INPUT FOR THIS TASK:
(** * CodeParser: a shallow embedding of [code_parser.py]

    The class [CodeParser] validates a source string, hands it to Python's
    [ast.parse] inside a [try]/[except], and reports the outcome as a
    dictionary.  The embedding follows the class method by method:

    - the instance attributes are a record, the heap of list objects is
      a [gmap]: [self.syntax_errors] is a reference, and the dictionary built
      by [_build_result] holds the same reference;
    - [ast.parse] and [time.time] are the two calls that leave the file;
      they are the variables [ast_parse] and [clock] of the section;
    - methods are computations in a state monad whose result is either a
      returned value or a raised exception. *)

From Stdlib Require Import ZArith NArith QArith List String Ascii Bool Lia.
From stdpp Require Import base option list gmap.

Close Scope Q_scope.
Open Scope list_scope.

(** ** Python values *)

(** A Python [str] is a sequence of Unicode code points. *)
Definition str : Type := list N.

(** The code points of an ASCII literal of the source file. *)
Definition str_of (s : string) : str :=
  map N_of_ascii (list_ascii_of_string s).
Arguments str_of : simpl never.

(** [str.isspace] on one code point: the code points Python counts as
    white space. *)
Definition isspace (c : N) : bool :=
  ((9 <=? c) && (c <=? 13) || (28 <=? c) && (c <=? 32)
   || (c =? 133) || (c =? 160) || (c =? 5760)
   || (8192 <=? c) && (c <=? 8202)
   || (c =? 8232) || (c =? 8233) || (c =? 8239) || (c =? 8287)
   || (c =? 12288))%N.

Fixpoint lstrip (s : str) : str :=
  match s with
  | [] => []
  | c :: s' => if isspace c then lstrip s' else s
  end.

Definition rstrip (s : str) : str := rev (lstrip (rev s)).

(** [str.strip()] with no argument. *)
Definition strip (s : str) : str := rstrip (lstrip s).

(** The values a caller can pass as [code]; the annotation says [str] but
    nothing enforces it, and [_validate_input] tests it. *)
Inductive PyValue : Type :=
| PyStr (s : str)
| PyNone
| PyBool (b : bool)
| PyInt (z : Z)
| PyBytes (b : list N).

(** [isinstance(code, str)] *)
Definition isinstance_str (v : PyValue) : bool :=
  match v with
  | PyStr _ => true
  | _ => false
  end.

(** ** Exceptions *)

(** The attributes of a [SyntaxError] that the code reads.  In Python
    [lineno] and [offset] are [int | None], each on its own. *)
Record SyntaxErrorObj : Type := mkSyntaxError {
  lineno : option Z;
  offset : option Z;
  msg : str
}.

(** What [ast.parse] raises: a [SyntaxError] (or a subclass of it, such as
    [IndentationError]), or another subclass of [Exception] ([ValueError],
    [RecursionError], [MemoryError], [TypeError], ...), of which the code
    reads [str(e)] only.  [KeyboardInterrupt] and [SystemExit], which are
    no subclasses of [Exception], do not come from parsing a text and are
    left out. *)
Inductive PyException : Type :=
| ExcSyntaxError (e : SyntaxErrorObj)
| ExcOther (description : str).

Inductive Outcome (A : Type) : Type :=
| Returns (a : A)
| Raises (e : PyException).
Arguments Returns {A} a.
Arguments Raises {A} e.

(** ** The dictionaries *)

(** One entry of [syntax_errors]: a dictionary with six fixed keys. *)
Record Diagnostic : Type := mkDiagnostic {
  type : str;
  line : option Z;
  column : option Z;
  message : str;
  severity : str;
  stage : str
}.

(** A reference to a list object. *)
Definition loc : Type := positive.

(** The dictionary returned by [_build_result]. *)
Module ParseResult.
Record t {AST : Type} : Type := mk {
  success : bool;
  ast_tree : option AST;
  syntax_errors : loc;
  parsing_time : Q
}.
Arguments t : clear implicits.
End ParseResult.

(** The attributes of an instance, under the names [__init__] gives them. *)
Record CodeParser {AST : Type} : Type := mkCodeParser {
  filenmae : option str;
  source_code : PyValue;
  ast_trees : option AST;
  syntax_errors : loc;
  parse_success : bool;
  parsing_time : Q
}.
Arguments CodeParser : clear implicits.

(** The state a method runs in: the instance, the heap of list objects,
    and two counters for the calls that leave the file: how often
    [time.time] was read, and the arguments [ast.parse] was called with,
    newest first. *)
Record Machine {AST : Type} : Type := mkMachine {
  self : CodeParser AST;
  heap : gmap loc (list Diagnostic);
  clock_reads : nat;
  parser_calls : list PyValue
}.
Arguments Machine : clear implicits.

(** ** Objects that are a [str] without being a plain one

    [isinstance(code, str)] also holds of an instance of a class derived
    from [str], and such a class can override [strip].  Of such an object
    [parse] looks at two things: its text, which [ast.parse] reads, and
    what its [strip()] does, which is to return a value or to raise. *)
Inductive PyObject : Type :=
| Builtin (v : PyValue)
| StrSubclass (text : str) (strip_result : Outcome PyValue).

(** The built-in value an object counts as: itself, or the text of the
    [str] it derives from. *)
Definition plain (o : PyObject) : PyValue :=
  match o with
  | Builtin v => v
  | StrSubclass text _ => PyStr text
  end.

(** [isinstance(code, str)] *)
Definition isinstance_str_object (o : PyObject) : bool :=
  match o with
  | Builtin v => isinstance_str v
  | StrSubclass _ _ => true
  end.

(** [code.strip()]: the method of [str], or the one the subclass puts in
    its place.  A built-in value that is no [str] has no such attribute. *)
Definition strip_outcome (o : PyObject) : Outcome PyValue :=
  match o with
  | Builtin (PyStr s) => Returns (PyStr (strip s))
  | Builtin _ => Raises (ExcOther (str_of "object has no attribute 'strip'"))
  | StrSubclass _ r => r
  end.

(** [v == ""] on a built-in value. *)
Definition is_empty_str (v : PyValue) : bool :=
  match v with
  | PyStr [] => true
  | _ => false
  end.

(** ** Sample environments

    A parser over trees that are the source text itself, and two clocks,
    to run the methods on. *)

(** Rejects a text with an opening parenthesis (code point 40) as a syntax
    error at line 1, column 1, a text with a null character as a
    [ValueError], and an argument that is no [str] as a [TypeError]. *)
Definition sample_parse (code : PyValue) : Outcome str :=
  match code with
  | PyStr s =>
      if existsb (N.eqb 40) s then
        Raises (ExcSyntaxError
                  (mkSyntaxError (Some 1%Z) (Some 1%Z)
                                 (str_of "'(' was never closed")))
      else if existsb (N.eqb 0) s then
        Raises (ExcOther (str_of "source code string cannot contain null bytes"))
      else Returns s
  | _ => Raises (ExcOther (str_of "expected str"))
  end.

(** A clock that advances by one second per reading. *)
Definition steady_clock (n : nat) : Q := inject_Z (Z.of_nat n).

(** A clock that is set back by two seconds after its first reading. *)
Definition set_back_clock (n : nat) : Q :=
  match n with
  | O => 5%Q
  | S _ => 3%Q
  end.

Section CodeParser.

(** The syntax trees of [ast]. *)
Context {AST : Type}.

(** [ast.parse(code)]: a tree, or an exception. *)
Variable ast_parse : PyValue → Outcome AST.

(** [clock n] is what the call number [n] of [time.time()] returns.
    [time.time()] is the wall clock: it may be set back between two
    calls. *)
Variable clock : nat → Q.

(** *** The monad *)

Definition M (A : Type) : Type := Machine AST → Outcome A * Machine AST.

Definition ret {A} (a : A) : M A := λ m, (Returns a, m).

Definition bind {A B} (c : M A) (k : A → M B) : M B :=
  λ m, match c m with
       | (Returns a, m') => k a m'
       | (Raises e, m') => (Raises e, m')
       end.

#[local] Instance M_ret : MRet M := @ret.
#[local] Instance M_bind : MBind M := λ A B k c, bind c k.

(** [try: body  except SyntaxError as e: ...  except Exception as e: ...]
    The two clauses are the two cases of [handler]. *)
Definition try_except {A} (body : M A) (handler : PyException → M A) : M A :=
  λ m, match body m with
       | (Returns a, m') => (Returns a, m')
       | (Raises e, m') => handler e m'
       end.

(** Attribute reads and writes on [self]. *)
Definition get {A} (f : CodeParser AST → A) : M A :=
  λ m, (Returns (f (self m)), m).

Definition update (f : CodeParser AST → CodeParser AST) : M unit :=
  λ m, (Returns tt,
        mkMachine AST (f (self m)) (heap m) (clock_reads m) (parser_calls m)).

Definition with_filenmae (v : option str) (p : CodeParser AST) :=
  mkCodeParser AST v (source_code p) (ast_trees p) (syntax_errors p)
               (parse_success p) (parsing_time p).
Definition with_source_code (v : PyValue) (p : CodeParser AST) :=
  mkCodeParser AST (filenmae p) v (ast_trees p) (syntax_errors p)
               (parse_success p) (parsing_time p).
Definition with_ast_trees (v : option AST) (p : CodeParser AST) :=
  mkCodeParser AST (filenmae p) (source_code p) v (syntax_errors p)
               (parse_success p) (parsing_time p).
Definition with_syntax_errors (v : loc) (p : CodeParser AST) :=
  mkCodeParser AST (filenmae p) (source_code p) (ast_trees p) v
               (parse_success p) (parsing_time p).
Definition with_parse_success (v : bool) (p : CodeParser AST) :=
  mkCodeParser AST (filenmae p) (source_code p) (ast_trees p)
               (syntax_errors p) v (parsing_time p).
Definition with_parsing_time (v : Q) (p : CodeParser AST) :=
  mkCodeParser AST (filenmae p) (source_code p) (ast_trees p)
               (syntax_errors p) (parse_success p) v.

(** The list display [[]]: a new list object. *)
Definition new_list : M loc :=
  λ m, let l := fresh (dom (heap m)) in
       (Returns l,
        mkMachine AST (self m) (<[l := []]> (heap m))
                  (clock_reads m) (parser_calls m)).

(** The contents of a list object. *)
Definition deref (m : Machine AST) (l : loc) : list Diagnostic :=
  default [] (heap m !! l).

(** [lst.append(d)]: the object is changed in place. *)
Definition list_append (l : loc) (d : Diagnostic) : M unit :=
  λ m, (Returns tt,
        mkMachine AST (self m) (alter (λ ds, ds ++ [d]) l (heap m))
                  (clock_reads m) (parser_calls m)).

(** [len(lst)] *)
Definition list_len (l : loc) : M nat :=
  λ m, (Returns (length (deref m l)), m).

(** [time.time()] *)
Definition time_time : M Q :=
  λ m, (Returns (clock (clock_reads m)),
        mkMachine AST (self m) (heap m) (S (clock_reads m)) (parser_calls m)).

(** [ast.parse(code)] *)
Definition ast_parse_call (code : PyValue) : M AST :=
  λ m, (ast_parse code,
        mkMachine AST (self m) (heap m) (clock_reads m)
                  (code :: parser_calls m)).

(** *** The methods *)

(** [CodeParser(filename)]: the instance [__init__] leaves, in the heap
    [h]. *)
Definition __init__ (filename : option str) (h : gmap loc (list Diagnostic))
    (reads : nat) (calls : list PyValue) : Machine AST :=
  let l := fresh (dom h) in
  mkMachine AST
    (mkCodeParser AST filename PyNone None l false 0%Q)
    (<[l := []]> h) reads calls.

Definition _reset_state : M unit :=
  update (with_ast_trees None) ;;
  l ← new_list;
  update (with_syntax_errors l) ;;
  update (with_parse_success false) ;;
  update (with_parsing_time 0%Q).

TASK DIRECTIONS: Those lines from the one with "let l := fresh (dom h) in" through the last line of the material above are to be retyped exactly, with nothing else.

WRITTEN SOLUTION:
  let l := fresh (dom h) in
  mkMachine AST
    (mkCodeParser AST filename PyNone None l false 0%Q)
    (<[l := []]> h) reads calls.

Definition _reset_state : M unit :=
  update (with_ast_trees None) ;;
  l ← new_list;
  update (with_syntax_errors l) ;;
  update (with_parse_success false) ;;
  update (with_parsing_time 0%Q).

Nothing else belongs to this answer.